Effect of NO donor sodium nitroprusside on lipopolysaccharide induced acute lung injury in rats

The effects of LPS on arterial oxygen tension (PaO₂). 8h after intratracheal administration of LPS a 20% decrease in PaO₂ was induced (#P<0.01 vs. before treatment, n=8). Co-treatment of haemin or SNP with LPS ameliorated the reduction in PaO₂ (^*P<0.05 vs. LPS group, n=8, respectively) and there is no difference between control (before LPS treatment) and HM or SNP groups in PaO₂ (P>0.05 vs. control, n=8, respectively).

Immunohistochemical analysis for HO-1 expression in rat lung (SABC and haematoxylin and eosin (HE), original magnification ×400). (A) sham-operation group, no staining of HO-1 was detected in the alveolar region. (B) LPS group, some of the inflammatory cells and alveolar epithelia were stained positive for HO-1. In the HM+LPS (C) and SNP+LPS group (D), intense positive staining for HO-1 was seen in quite a number of inflammatory cells and alveolar epitheliums. All figures are representative of at least three experiments performed on different days, respectively.

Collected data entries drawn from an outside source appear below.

(** X18. Integers from the sender to the handler: the values [send_int]
    puts on the wire are handed, in order and unchanged, to the first
    entry with the frame's path when it expects [INT], for any [atoi]
    that reads the decimal numeral of an [int32_t] value up to a
    comma. *)
Theorem integers_reach_handler atoi strtof region values n s s' p pre entry post :
  reads_decimals atoi ->
  Forall (fun c => c <> ":"%char) (c_str region) ->
  Z.of_nat (length values) = n -> 1 <= n <= 8 ->
  Forall (fun v => Sender.INT32_MIN <= v <= Sender.INT32_MAX) values ->
  wf (Sender.tx_queue s) -> empty (Sender.tx_queue s) ->
  Sender.send_int region values n s = (true, s') ->
  Parser.state p = Parser.WAIT_START -> Parser.idx p = 0 ->
  wf (Parser.rx_queue p) ->
  contents (Parser.rx_queue p) = contents (Sender.tx_queue s') ->
  length (Parser.workBuffer p) = Z.to_nat (Parser.work_buf_size p) ->
  Parser.work_buf_size p < 65536 ->
  Z.of_nat (length (contents (Sender.tx_queue s'))) - 5 <= Parser.work_buf_size p ->
  wf (Parser.frame_queue p) -> empty (Parser.frame_queue p) ->
  Forall (fun e => c_str (path e) <> c_str region) pre ->
  c_str (path entry) = c_str region -> expected_type entry = INT ->
  exists p',
    Parser.poll p = Some p'
    /\ invoked (poll atoi strtof (pre ++ entry :: post)
                  (Parser.frame_queue p') (Parser.workBuffer p'))
       = Some (Call (length pre) INT (int_values values) n).
Proof.
  intros Hatoi HP Hn Hcount Hrange Htx Hempty Hsend Hst Hidx Hrx Hbytes Hlen
    Hcap Hfit Hwf Hnone Hpre Hentry Hexp.
  destruct (SenderFacts.send_int_emits region values Hrange)
    as (fields & Hfields & Hemit).
  subst n. rewrite Hemit in Hsend.
  destruct (SenderFacts.push_chars_true _ _ _ Htx Hsend) as (_ & Hsent & _).
  rewrite (contents_empty _ Htx Hempty) in Hsent. simpl app in Hsent.
  rewrite Hsent in Hbytes, Hfit. rewrite RoundTrip.frame_text_length in Hfit.
  destruct (decimals_plain _ _ Hfields) as [Hplain Hfull].
  pose proof (Forall2_length _ _ _ Hfields) as Hsame.
  destruct (frame_to_dispatch p (c_str region) (csv_join fields))
    as (p' & q & tail & Hpoll & Hmem & _ & Hrun); try done.
  { apply Forall_forall. intros c Hc ->. apply list_elem_of_In in Hc.
    by destruct (SenderFacts.csv_join_chars _ _ _ Hfields Hc) as [?|[?|?]]. }
  { lia. }
  exists p'. split; [done|].
  rewrite Hrun, Hmem. cbv zeta. cbn [invoked].
  rewrite dispatch_skip.
  2: { eapply Forall_impl; [exact Hpre|]. intros e He. cbv beta.
       cbn [Frame.path]. rewrite strcmp_zero, path_in_buffer, c_str_idem.
       congruence. }
  cbn [dispatch Frame.path Frame.data Frame.data_len].
  rewrite (proj2 (strcmp_zero _ _))
    by (rewrite path_in_buffer, c_str_idem; congruence).
  change (negb (0 =? 0)) with false. cbn iota. cbn [orb].
  assert (fields <> []) as Hsome
    by (intros ->; apply Forall2_nil_inv_l in Hfields; subst; simpl in *; lia).
  assert (csv_join fields <> []) as Hdata.
  { destruct fields as [|f [|g fields]]; [done| |].
    - by apply Forall_cons in Hfull as [? _].
    - rewrite csv_join_more. by destruct f. }
  rewrite (proj2 (Z.eqb_neq _ _))
    by (destruct (csv_join fields); [done|simpl; lia]).
  rewrite deref_data, (decimal_payload_is_int fields values) by done.
  rewrite Hexp. cbn [data_type_eqb negb snd].
  unfold parse_int_csv, parse_numeric_csv.
  rewrite parse_numeric_fields by done. cbn [app].
  rewrite converted_all by done.
  change (Z.to_nat MAX_CSV_ITEMS) with 8%nat.
  rewrite Nat.min_r by lia.
  by rewrite (atoi_suffixes atoi fields values).
Qed.

Lemma leading_digits_all ds acc tail :
  forallb is_digit ds = true ->
  match tail with [] => True | c :: _ => is_digit c = false end ->
  leading_digits acc (ds ++ tail)
  = fold_left (fun acc c => 10 * acc + (code c - code "0")) ds acc.
Proof.
  intros Hds Htail. revert acc.
  induction ds as [|d ds IH]; intros acc.
  - destruct tail as [|c tail]; [done|]. simpl. by rewrite Htail.
  - simpl in Hds. apply andb_true_iff in Hds as [Hd Hds].
    simpl. rewrite Hd. by apply IH.
Qed.

Lemma numeral_value ds n tail :
  is_numeral ds n = true ->
  match tail with [] => True | c :: _ => is_digit c = false end ->
  leading_digits 0 (ds ++ tail) = n
  /\ exists d more, ds = d :: more /\ is_digit d = true.
Proof.
  intros H Htail. destruct ds as [|d more]; [done|].
  unfold is_numeral in H.
  apply andb_true_iff in H as [H Hvalue].
  apply andb_true_iff in H as [Hdigits _].
  apply Z.eqb_eq in Hvalue. split.
  - by rewrite leading_digits_all.
  - exists d, more. split; [done|].
    simpl in Hdigits. by apply andb_true_iff in Hdigits as [? _].
Qed.

(** The conversion [decimal_prefix] reads every decimal numeral. *)
Lemma decimal_prefix_reads s v tail :
  is_decimal s v = true ->
  match tail with [] => True | c :: _ => is_digit c = false end ->
  decimal_prefix (s ++ tail) = v.
Proof.
  intros H Htail. unfold is_decimal in H. destruct (v <? 0).
  - destruct s as [|c ds]; [done|].
    apply andb_true_iff in H as [Hc Hds].
    cbn [app decimal_prefix]. rewrite Hc.
    destruct (numeral_value _ _ tail Hds Htail) as [-> _]. lia.
  - destruct (numeral_value _ _ tail H Htail) as [Hv (d & more & -> & Hd)].
    cbn [app decimal_prefix].
    destruct (Ascii.eqb_spec d "-") as [->|_]; [done|].
    exact Hv.
Qed.

(** [int_prefix] gives an [int32_t] on every string, and reads the
    numerals of the [int32_t] values. *)
Lemma int_prefix_range s :
  Sender.INT32_MIN <= int_prefix s <= Sender.INT32_MAX.
Proof. unfold int_prefix, Sender.INT32_MIN, Sender.INT32_MAX. lia. Qed.

Lemma int_prefix_reads : reads_decimals int_prefix.
Proof.
  intros s v rest Hv H. unfold int_prefix. split.
  - rewrite <- (app_nil_r s), (decimal_prefix_reads s v []) by done. lia.
  - rewrite (decimal_prefix_reads s v (","%char :: rest)) by done. lia.
Qed.

Lemma integers_reach_handler_witness :
  exists p',
    Parser.poll (listening (contents (Sender.tx_queue sent))) = Some p'
    /\ invoked (poll int_prefix (fun _ => F32.zero)
                  ([Entry (text "sys/reset") NONE]
                   ++ Entry (text "ctrl/set_pid") INT :: [])
                  (Parser.frame_queue p') (Parser.workBuffer p'))
       = Some (Call (length [Entry (text "sys/reset") NONE]) INT
                 (int_values [10; 20; -5]) 3).
Proof.
  destruct (ParserFacts.listening_wf (contents (Sender.tx_queue sent)))
    as [Hwf Hc]; [vm_compute; lia|].
  refine (integers_reach_handler int_prefix (fun _ => F32.zero)
            (text "ctrl/set_pid") [10; 20; -5] 3 idle sent
            (listening (contents (Sender.tx_queue sent)))
            [Entry (text "sys/reset") NONE] (Entry (text "ctrl/set_pid") INT) []
            int_prefix_reads _ eq_refl _ _ SenderFacts.idle_wf eq_refl _
            eq_refl eq_refl Hwf Hc eq_refl eq_refl _
            (proj1 (ParserFacts.frame_queue_ready _)) eq_refl _ eq_refl eq_refl).
  - repeat (constructor; [discriminate|]). constructor.
  - lia.
  - repeat (constructor; [unfold Sender.INT32_MIN, Sender.INT32_MAX; lia|]).
    constructor.
  - by vm_compute.
  - vm_compute. discriminate.
  - repeat constructor. discriminate.
Defined.

(** ** Strings *)

Lemma c_str_no_nul s : Forall (fun c => c <> NUL) (c_str s).
Proof.
  induction s as [|c s IH]; [constructor|]. simpl.
  unfold is_nul. destruct (Ascii.eqb_spec c NUL); by constructor.
Qed.

Lemma csv_join_forall (Q : ascii -> Prop) fs :
  Q ","%char -> Forall (Forall Q) fs -> Forall Q (csv_join fs).
Proof.
  intros Hcomma. induction 1 as [|f fs Hf Hfs IH]; [constructor|].
  destruct fs as [|g fs]; [done|].
  rewrite csv_join_more. apply Forall_app. split; [done|by constructor].
Qed.

Lemma fields_of_strings values :
  Forall (Forall (fun c => c <> ","%char /\ c <> "}"%char)) (map c_str values) ->
  Forall plain (map c_str values)
  /\ Forall (fun c => c <> "}"%char) (csv_join (map c_str values)).
Proof.
  intros H. split.
  - induction values as [|v values IH]; [constructor|].
    cbn [map] in *. apply Forall_cons in H as [Hv H].
    constructor; [|by apply IH].
    apply Forall_and. split; [|apply c_str_no_nul].
    eapply Forall_impl; [exact Hv|]. by intros c [? _].
  - apply csv_join_forall; [done|].
    eapply Forall_impl; [exact H|]. intros f Hf.
    eapply Forall_impl; [exact Hf|]. by intros c [_ ?].
Qed.

(** X19. Strings from the sender to the handler: up to 8 strings without
    commas or closing braces, put on the wire by [send_string], are what
    the handler of the first entry with the frame's path reads at the
    pointers it is given, when the entry expects [STRING] and the
    payload has a character that makes it one. *)
Theorem strings_reach_handler atoi strtof region values n s s' p pre entry post :
  Forall (fun c => c <> ":"%char) (c_str region) ->
  Z.of_nat (length values) = n -> 1 <= n <= 8 ->
  Forall (Forall (fun c => c <> ","%char /\ c <> "}"%char)) (map c_str values) ->
  classify (csv_join (map c_str values)) = STRING ->
  wf (Sender.tx_queue s) -> empty (Sender.tx_queue s) ->
  Sender.send_string region values n s = (true, s') ->
  Parser.state p = Parser.WAIT_START -> Parser.idx p = 0 ->
  wf (Parser.rx_queue p) ->
  contents (Parser.rx_queue p) = contents (Sender.tx_queue s') ->
  length (Parser.workBuffer p) = Z.to_nat (Parser.work_buf_size p) ->
  Parser.work_buf_size p < 65536 ->
  Z.of_nat (length (contents (Sender.tx_queue s'))) - 5 <= Parser.work_buf_size p ->
  wf (Parser.frame_queue p) -> empty (Parser.frame_queue p) ->
  Forall (fun e => c_str (path e) <> c_str region) pre ->
  c_str (path entry) = c_str region -> expected_type entry = STRING ->
  exists p' ptrs,
    Parser.poll p = Some p'
    /\ invoked (poll atoi strtof (pre ++ entry :: post)
                  (Parser.frame_queue p') (Parser.workBuffer p'))
       = Some (Call (length pre) STRING (string_values ptrs) n)
    /\ map (string_at
              (memory (poll atoi strtof (pre ++ entry :: post)
                         (Parser.frame_queue p') (Parser.workBuffer p'))))
         ptrs
       = map c_str values.
Proof.
  intros HP Hn Hcount Hvalues Hclass Htx Hempty Hsend Hst Hidx Hrx Hbytes Hlen
    Hcap Hfit Hwf Hnone Hpre Hentry Hexp.
  subst n. rewrite SenderMore.send_string_emits in Hsend.
  destruct (SenderFacts.push_chars_true _ _ _ Htx Hsend) as (_ & Hsent & _).
  rewrite (contents_empty _ Htx Hempty) in Hsent. simpl app in Hsent.
  rewrite Hsent in Hbytes, Hfit. rewrite RoundTrip.frame_text_length in Hfit.
  destruct (fields_of_strings values Hvalues) as [Hplain Hbrace].
  assert (length (map c_str values) = length values) as Hsame
    by apply length_map.
  set (strings := map c_str values) in *.
  assert (strings <> []) as Hsome by (intros E; rewrite E in Hsame; simpl in *; lia).
  assert (csv_join strings <> []) as Hdata by (by intros E; rewrite E in Hclass).
  destruct (frame_to_dispatch p (c_str region) (csv_join strings))
    as (p' & q & tail & Hpoll & Hmem & _ & Hrun); try done; [lia|].
  set (mem := c_str region ++ [NUL]).
  assert (dispatch atoi strtof (pre ++ entry :: post) 0
            (Frame.Build (Some 0) (Z.of_nat (length (c_str region)))
               (Some (Z.of_nat (length (c_str region)) + 1))
               (Z.of_nat (length (csv_join strings))))
            (Parser.workBuffer p')
          = (mem ++ cut 7 strings ++ NUL :: tail,
             Some (Call (length pre) STRING
                     (string_values
                        (Some (Z.of_nat (length mem))
                         :: starts 7 (Z.of_nat (length mem)) strings))
                     (Z.of_nat (length values))))) as Hcall.
  { rewrite Hmem, dispatch_skip.
    2: { eapply Forall_impl; [exact Hpre|]. intros e He. cbv beta.
         cbn [Frame.path]. rewrite strcmp_zero, path_in_buffer, c_str_idem.
         congruence. }
    cbn [dispatch Frame.path Frame.data Frame.data_len].
    rewrite (proj2 (strcmp_zero _ _))
      by (rewrite path_in_buffer, c_str_idem; congruence).
    change (negb (0 =? 0)) with false. cbn iota. cbn [orb].
    rewrite (proj2 (Z.eqb_neq _ _))
      by (destruct (csv_join strings); [done|simpl; lia]).
    rewrite deref_data, detect_type_classify.
    rewrite c_str_until_nul by (by apply csv_join_no_nul).
    rewrite Hclass, Hexp. cbn [data_type_eqb negb Frame.offset].
    replace (c_str region ++ NUL :: csv_join strings ++ NUL :: tail)
      with (mem ++ csv_join strings ++ NUL :: tail)
      by (unfold mem; by rewrite <- app_assoc).
    replace (Z.of_nat (length (c_str region)) + 1) with (Z.of_nat (length mem))
      by (unfold mem; rewrite length_app; simpl; lia).
    rewrite parse_string_csv_run by done.
    do 3 f_equal. cbn [length]. rewrite length_starts. lia. }
  exists p', (Some (Z.of_nat (length mem))
              :: starts 7 (Z.of_nat (length mem)) strings).
  rewrite Hrun, Hcall. cbv zeta. cbn [invoked memory fst snd].
  split_and!; [done|done|].
  rewrite strings_read by done.
  rewrite Nat.min_r by lia. by apply csv_join_last.
Qed.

Immunohistochemical analysis for iNOS expression in rat lung (SABC and haematoxylin and eosin (HE), original magnification ×400). (A) In the sham-operation group iNOS expression was barely detectable in the alveolar region. (B) In the LPS group intensive staining of iNOS was found in macrophages, some inflammatory cells, and alveolar epitheliums. There was light staining for iNOS in some inflammatory cells and alveolar epitheliums in the haemin+LPS group (C) and the SNP+LPS group (D). All figures are representative of at least three experiments performed on different days, respectively.